Hedge funds and other companies seeking private investments will be allowed to advertise publicly for funding under a rule approved today by the U.S. Securities and Exchange Commission.

The rule, which passed by a 4-1 vote, is the first one mandated by last year’s Jumpstart Our Business Startups Act to be completed by the SEC.

Loosening a Depression-era financial regulation is news in itself, but this is especially relevant to investors and fundraisers whose activities have long been restricted by what amounts to a gag order when it comes to discussing certain investment opportunities. The loosening of this restriction may be a paradigm shift for the alternative investment field, of which real estate is a major part, since this increases the freedom of smaller funds to compete in a playing field dominated by large private equity groups and public REITs. According to the Bloomberg article, companies raised $899 billion through private offerings last year, roughly triple the amount raised through more regulated stock offerings.

If fundraisers are able to publicize or openly announce new opportunities, will this create a surge of private capital in the commercial real estate market? Will the public’s increased interest in CRE translate into greater liquidity for investment companies whopromote their funds rather than hope the news makes its way through the grapevine to interested investors?

Not necessarily. Here’s Bloomberg again:

The limit to sell only to accredited investors explains why many hedge funds probably won’t respond by taking out print and television ads seeking new investors… Instead, the rule may free up hedge-fund managers to communicate more freely at conferences and to offer more information about fund performance on their websites.

The SEC’s decision to loosen this very old restriction is clearly aimed toward increasing transparency, but some are skeptical that freer communication may exceed accountability. Consumer advocates have been critical of this move, and the SEC’s lone dissenter, Commissioner Luis A. Aguilar (D), quickly expressed his disappointment with the decision:

Without common-sense protections, general solicitation will prove a great boon to the fraudster… Experience tells us that this will lead to economic disaster for many investors. (qtd in Bloomberg)

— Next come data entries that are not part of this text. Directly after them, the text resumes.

(* ===== verification/ElfReach.v ===== *)
(** What the instructions patched by [ElfReloc] do: the fields of the
    processors' encodings, branches and calls that reach their targets, and
    AArch64 pairs that load the same address after relaxation. *)

From S2P Require Import Prelude ElfClass ElfReloc.
Local Open Scope reloc_scope.

(** ** Fields of instructions, as the processors read them *)
Definition field_of (w lo n : Z) : Z := Z.land (Z.shiftr w lo) (2 ^ n - 1).
(** RISC-V: the offsets of [jal] and of branches, and the immediates of
    [auipc], of loads and [jalr], and of stores. *)
Definition jal_offset (w : Z) : Z :=
  to_signed 21 (Z.lor (Z.lor (Z.lor (Z.shiftl (field_of w 31 1) 20) (Z.shiftl (field_of w 21 10) 1)) (Z.shiftl (field_of w 20 1) 11))
                  (Z.shiftl (field_of w 12 8) 12)).
Definition branch_offset (w : Z) : Z :=
  to_signed 13 (Z.lor (Z.lor (Z.lor (Z.shiftl (field_of w 31 1) 12) (Z.shiftl (field_of w 25 6) 5)) (Z.shiftl (field_of w 8 4) 1))
                  (Z.shiftl (field_of w 7 1) 11)).
Definition upper_immediate (w : Z) : Z := to_signed 32 (Z.shiftl (field_of w 12 20) 12).
Definition load_immediate (w : Z) : Z := to_signed 12 (field_of w 20 12).
Definition store_immediate (w : Z) : Z := to_signed 12 (Z.lor (Z.shiftl (field_of w 25 7) 5) (field_of w 7 5)).
(** Thumb: the offset of [bl] and [b.w], from the two half words. *)
Definition thumb_offset (first second : Z) : Z :=
  let s := field_of first 10 1 in
  let i k := Z.lxor (Z.lxor (field_of second k 1) s) 1 in
  to_signed 25 (Z.lor (Z.lor (Z.lor (Z.lor (Z.shiftl s 24) (Z.shiftl (i 13) 23)) (Z.shiftl (i 11) 22)) (Z.shiftl (field_of first 0 10) 12))
                  (Z.shiftl (field_of second 0 11) 1)).
(** AArch64: the offset of [b] and [bl], and the immediates of [adr] and
    [adrp] and of [add]. *)
Definition b_offset (w : Z) : Z := to_signed 28 (Z.shiftl (field_of w 0 26) 2).
Definition adr_immediate (w : Z) : Z := to_signed 21 (Z.lor (Z.shiftl (field_of w 5 19) 2) (field_of w 29 2)).
Definition add_immediate (w : Z) : Z := field_of w 10 12.
(** Bytes of a C string. *)
Definition c_string (s : bytes) : Prop := Forall (fun c => 0 < c < 256) s.

(** ** Spaces and characters *)

Lemma is_cont_iff c : 0 <= c < 256 -> is_cont c = (0x80 <=? c) && (c <=? 0xbf).
Proof. apply land_cont. Qed.

Lemma space_split p : exists ws, p = ws ++ lsp_json_space p /\ spaces ws.
Proof.
  induction p as [|c p IH]; cbn; [exists []; split; [done|constructor]|].
  destruct (is_space c) eqn:E; [|exists []; split; [done|constructor]].
  destruct IH as (ws & Hp & Hws). exists (c :: ws). split; [cbn; congruence|by constructor].
Qed.
Lemma space_skip ws p : spaces ws -> lsp_json_space (ws ++ p) = lsp_json_space p.
Proof. induction 1 as [|c ws Hc _ IH]; cbn; [done|]. by rewrite Hc. Qed.
Lemma space_stop p : is_space (cstr_get p) = false -> lsp_json_space p = p.
Proof. destruct p as [|c p]; cbn; [done|]. by intros ->. Qed.
Lemma space_all ws : spaces ws -> lsp_json_space ws = [].
Proof. intros H. rewrite <- (app_nil_r ws). by rewrite space_skip. Qed.

Lemma c_string_app a b : c_string (a ++ b) <-> c_string a /\ c_string b.
Proof. apply Forall_app. Qed.

(** ** Strings *)

Lemma string_loop_complete body : json_chars body -> forall f r,
  c_string body -> (length body < f)%nat -> string_loop f (body ++ 34 :: r) = Some r.
Proof.
  induction 1 as [|a b Ha Hb IH]; intros f r Hc Hf.
  { destruct f; [lia|]. done. }
  rewrite <- app_assoc. apply c_string_app in Hc as [Hca Hcb]. rewrite length_app in Hf.
  destruct f as [|f]; [lia|]. unfold cont in *. destruct Ha as [c H1 H2 H3|t Ht|e He|a1 a2 a3 a4 H1 H2 H3 H4].
  - cbn [string_loop app]. zb. apply IH; [done|cbn in Hf; lia].
  - unfold c_string in Hca.
    destruct Ht as [x y Hx Hy|x y z Hx Hz|x y z w Hx Hz Hw]; unfold cont in *;
      repeat match goal with H : Forall _ (_ :: _) |- _ => inversion_clear H end;
      repeat match goal with H : _ \/ _ |- _ => destruct H end;
      cbn [string_loop app utf8_width]; unfold utf8_width; zb;
      cbn [Nat.eqb Nat.sub continuation_ok char_at nth]; rewrite !is_cont_iff by lia; zb;
      cbn [skipn]; rewrite ?drop_0; apply IH; (done || (cbn in Hf; lia)).
  - cbn [string_loop app]. zb. assert (e <> 117) by (intros ->; cbn in He; lia). zb.
    replace (one_of e escapes) with true; [apply IH; [done|cbn in Hf; lia]|].
    symmetry. apply existsb_exists. exists e. split; [done|apply Z.eqb_refl].
  - cbn [string_loop app]. zb. cbn [char_at nth]. rewrite H1, H2, H3, H4. cbn [andb skipn].
    apply IH; [done|cbn in Hf; lia].
Qed.

Lemma utf8_width_cases c :
  utf8_width c = 0%nat \/ (utf8_width c = 2%nat /\ 0xc2 <= c <= 0xdf)
  \/ (utf8_width c = 3%nat /\ 0xe0 <= c <= 0xef) \/ (utf8_width c = 4%nat /\ 0xf0 <= c <= 0xf4).
Proof.
  unfold utf8_width. destruct ((0xc2 <=? c) && (c <=? 0xdf)) eqn:E1; to_prop; [lia|].
  destruct ((0xe0 <=? c) && (c <=? 0xef)) eqn:E2; to_prop; [lia|].
  destruct ((0xf0 <=? c) && (c <=? 0xf4)) eqn:E3; to_prop; lia.
Qed.

(** The first character of a string the loop accepts. *)
Lemma multi_sound c q :
  c_string (c :: q) -> (utf8_width c =? 0)%nat = false ->
  continuation_ok (utf8_width c - 1) 1 (c :: q) = true ->
  ((c =? 0xe0) && (char_at (c :: q) 1 <? 0xa0)) || ((c =? 0xed) && (0xa0 <=? char_at (c :: q) 1))
  || ((c =? 0xf0) && (char_at (c :: q) 1 <? 0x90)) || ((c =? 0xf4) && (0x90 <=? char_at (c :: q) 1)) = false ->
  exists t r, c :: q = t ++ r /\ json_char t /\ r = skipn (utf8_width c) (c :: q) /\ (0 < length t)%nat.
Proof.
  intros Hc Hw Hk Hs. apply Nat.eqb_neq in Hw. inversion_clear Hc as [|? ? Hc0 Hq].
  destruct (utf8_width_cases c) as [?|[[E Hr]|[[E Hr]|[E Hr]]]]; [lia|..]; rewrite E in *;
    cbn [Nat.sub continuation_ok char_at nth] in Hk, Hs; repeat rewrite andb_true_iff in Hk.
  - destruct q as [|d q]; [cbn in Hk; destruct Hk as [[H _] _]; done|].
    inversion_clear Hq as [|? ? Hd Hq']. cbn [nth] in Hk. rewrite is_cont_iff in Hk by lia.
    exists [c; d], q. split_and!; try done; [|cbn; lia].
    apply char_multi, utf8_2; unfold cont; to_prop; lia.
  - destruct q as [|d [|e q]]; cbn [nth] in Hk, Hs;
      [destruct Hk as [[H _] _]; done|destruct Hk as [_ [[H _] _]]; done|].
    inversion_clear Hq as [|? ? Hd Hq']. inversion_clear Hq' as [|? ? He Hq''].
    rewrite !is_cont_iff in Hk by lia.
    exists [c; d; e], q. split_and!; try done; [|cbn; lia].
    apply char_multi, utf8_3; unfold cont; to_prop; lia.
  - destruct q as [|d [|e [|g q]]]; cbn [nth] in Hk, Hs;
      [destruct Hk as [[H _] _]; done|destruct Hk as [_ [[H _] _]]; done
      |destruct Hk as [_ [_ [[H _] _]]]; done|].
    inversion_clear Hq as [|? ? Hd Hq']. inversion_clear Hq' as [|? ? He Hq'']. inversion_clear Hq'' as [|? ? Hg Hq'].
    rewrite !is_cont_iff in Hk by lia.
    exists [c; d; e; g], q. split_and!; try done; [|cbn; lia].
    apply char_multi, utf8_4; unfold cont; to_prop; lia.
Qed.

Luis A. Aguilar official portrait A Paradigm Shift for Private Capital?

Luis A. Aguilar, wary of fraudsters

Is this true? The SEC has announced efforts to create greater oversight of companies raising capital through private offerings to prevent the sort of fraud Aguilar fears.

For the commercial real estate industry, the opportunity to communicate information about offerings more freely seems like a great thing, especially for lower-tier markets that don’t attract investment from large public companies. Many funds acquiring properties or portfolios in second- and third-tier markets rely on private, high net worth investors with a little appetite for risk. Will people lose their shirts as a result of the SEC’s decision? Maybe, but sometimes people make bad investments. Provided the SEC exercises greater oversight of the claims private funds make, investors may be as well protected as ever.

As always, the government isn’t responsible for an individual’s own due diligence. If somebody wants to invest in a class C office building in Antarctica, they can. As I said, “accredited” investors are simply people with money; know-how is a separate issue.